Carpal Tunnel Syndrome is a disorder caused by compression of median nerve at wrist causing numbness, tingling and sometimes weakness of muscle supplied by it in hand. Many clinical tests have been used for the diagnosis of carpal tunnel syndrome. Most of these are provocative tests which involves compression of median nerve at carpal tunnel and the examiner assesses the reappearance of symptoms or exacerbation of symptoms in the lateral three fingers.

The clinical diagnosis of carpal tunnel syndrome is usually made based on history, physical signs and provocative tests. The sensitivities of Phalen's wrist flexion tests and Tinel's percussion tests vaiy from 44% to 75% with specificities of 70% to 100%. [1] Specificity and sensitivity of Tourniquet test in one study was 65% and 60% respectively. [2]

We hypothesised that combining tourniquet test with percussion test (Tinel's Test) increases the specificity and sensitivity of diagnosis of carpal tunnel. This shall be referred to as Tinel's with Tourniquet test (TTT) here.

MATERIALS AND METHODS

The aims of this study were 1. To study the effectiveness of the new test in the diagnosis of carpal tunnel syndrome.

2. To compare the effectiveness of diagnosis of new test with that of nerve conduction study.

This study was descriptive in design.
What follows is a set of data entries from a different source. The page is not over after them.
(** The scan visits the whole network: when it finds nothing, no address is free. *)
Lemma next_v4_loop_complete p start end_ g g' :
  0 <= start < end_ -> end_ < 2 ^ 32 -> start < g ->
  next_v4_loop (Z.to_nat (saturating_sub (end_ - start) 1 + 1)) p start end_ g = (None, g') ->
  forall a, start < a < end_ -> is_acceptable p (V4 a) = false.
Proof.
  intros Hs He Hg Hl a Ha. unfold saturating_sub in Hl.
  set (c := if end_ <=? g then start + 1 else g).
  assert (Hc : start < c <= end_) by (subst c; destruct (Z.leb_spec end_ g); lia).
  assert (Hsame : forall f, next_v4_loop (S f) p start end_ g = next_v4_loop (S f) p start end_ c).
  { intros f. cbn [next_v4_loop]. unfold saturating_add. subst c.
    destruct (Z.leb_spec end_ g); [|by rewrite (proj2 (Z.leb_gt end_ g))].
    rewrite Z.min_l by lia. by destruct (Z.leb_spec end_ (start + 1)). }
  replace (Z.to_nat (Z.max 0 (end_ - start - 1) + 1))
    with (S (Z.to_nat (end_ - start - 1))) in Hl by lia.
  rewrite Hsame in Hl. clearbody c.
  replace (S (Z.to_nat (end_ - start - 1)))
    with (Z.to_nat (end_ - c) + (Z.to_nat (c - start - 1) + 1))%nat in Hl by lia.
  rewrite next_v4_loop_app in Hl.
  destruct (next_v4_loop (Z.to_nat (end_ - c)) p start end_ c) as [[ip|] g1] eqn:E1; [done|].
  apply next_v4_loop_stretch in E1 as [-> H1]; [|lia..].
  destruct (decide (c <= a)); [apply H1; lia|].
  replace (c + Z.of_nat (Z.to_nat (end_ - c))) with end_ in Hl by lia.
  assert (Hwrap : forall f, next_v4_loop (S f) p start end_ end_ = next_v4_loop (S f) p start end_ (start + 1)).
  { intros f. cbn [next_v4_loop]. unfold saturating_add. rewrite Z.leb_refl, Z.min_l by lia.
    by rewrite (proj2 (Z.leb_gt end_ (start + 1))) by lia. }
  replace (Z.to_nat (c - start - 1) + 1)%nat with (S (Z.to_nat (c - start - 1))) in Hl by lia.
  rewrite Hwrap in Hl. rewrite <- Nat.add_1_r, next_v4_loop_app in Hl.
  destruct (next_v4_loop (Z.to_nat (c - start - 1)) p start end_ (start + 1)) as [[ip|] g2] eqn:E2; [done|].
  apply next_v4_loop_stretch in E2 as [_ H2]; [|lia..]. apply H2. lia.
Qed.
All the clinical tests were performed by one examiner (first author], who has 28 years of experience in Orthopaedics after attaining the postgraduate degree from Government Medical College in India.

All the patients who came with upper limb pain on one side or both sides with numbness in the hand and had undergone this test and willing to participate in this study were included in this study.

A sample size was taken conveniently. Out of 134 hands for which data were collected, 63 were excluded and remaining 71 were included in the study.

First a Tinel's sign was performed as described in the textbook with percussion on the distal forearm and wrist along the course of median nerve from proximal to distal and noted for appearance of symptoms/exacerbation of symptoms or appearance of pins and tingles sensation over the palm in the median nerve sensoiy distribution. If the Tinel's sign was positive, the patient was designated to have severe Carpal Tunnel Syndrome and no further tests were carried. If the Tinel's sign was negative, further tests were carried out as mentioned (TT and TIT) below.

The BP cuff of sphygmomanometer was then applied on the arm to be tested and then the BP was recorded. The cuff was again inflated to 5-10 mmHg, more than the systolic pressure. If the symptoms appeared immediately after (TT), it would be considered as severe carpal tunnel syndrome. The percussion was started over median nerve at wrist (over transverse carpal ligament just medial to palmaris longus tendon] at the rate of one 'beat" per second and patient was examined for same sensations as mentioned above and the beat at which symptoms appeared was noted. The patient for which symptoms appeared before 10th beat was designated as moderate-to-severe carpal tunnel syndrome, between 11th and 20th was designated to have moderate carpal tunnel syndrome. Those who had symptoms between 21st and 30th beats were considered mild-to-moderate and between 31st and 50th were considered as mild carpal tunnel syndrome. Those patients who did not have any symptoms on percussing for 50 times after application of 'tourniquet,' i.e. BP cuff were designated as normal. Phalen's test and Durkan's test were also done for these patients. These patients were then advised nerve conduction study of median nerve of both upper limbs and review with reports. Some patients lost to followup, hence the data of NCS could not be obtained. These patients were excluded from the study. Other exclusion criteria were

1. Patients with h/o trauma around right wrist requiring plaster application or surgery.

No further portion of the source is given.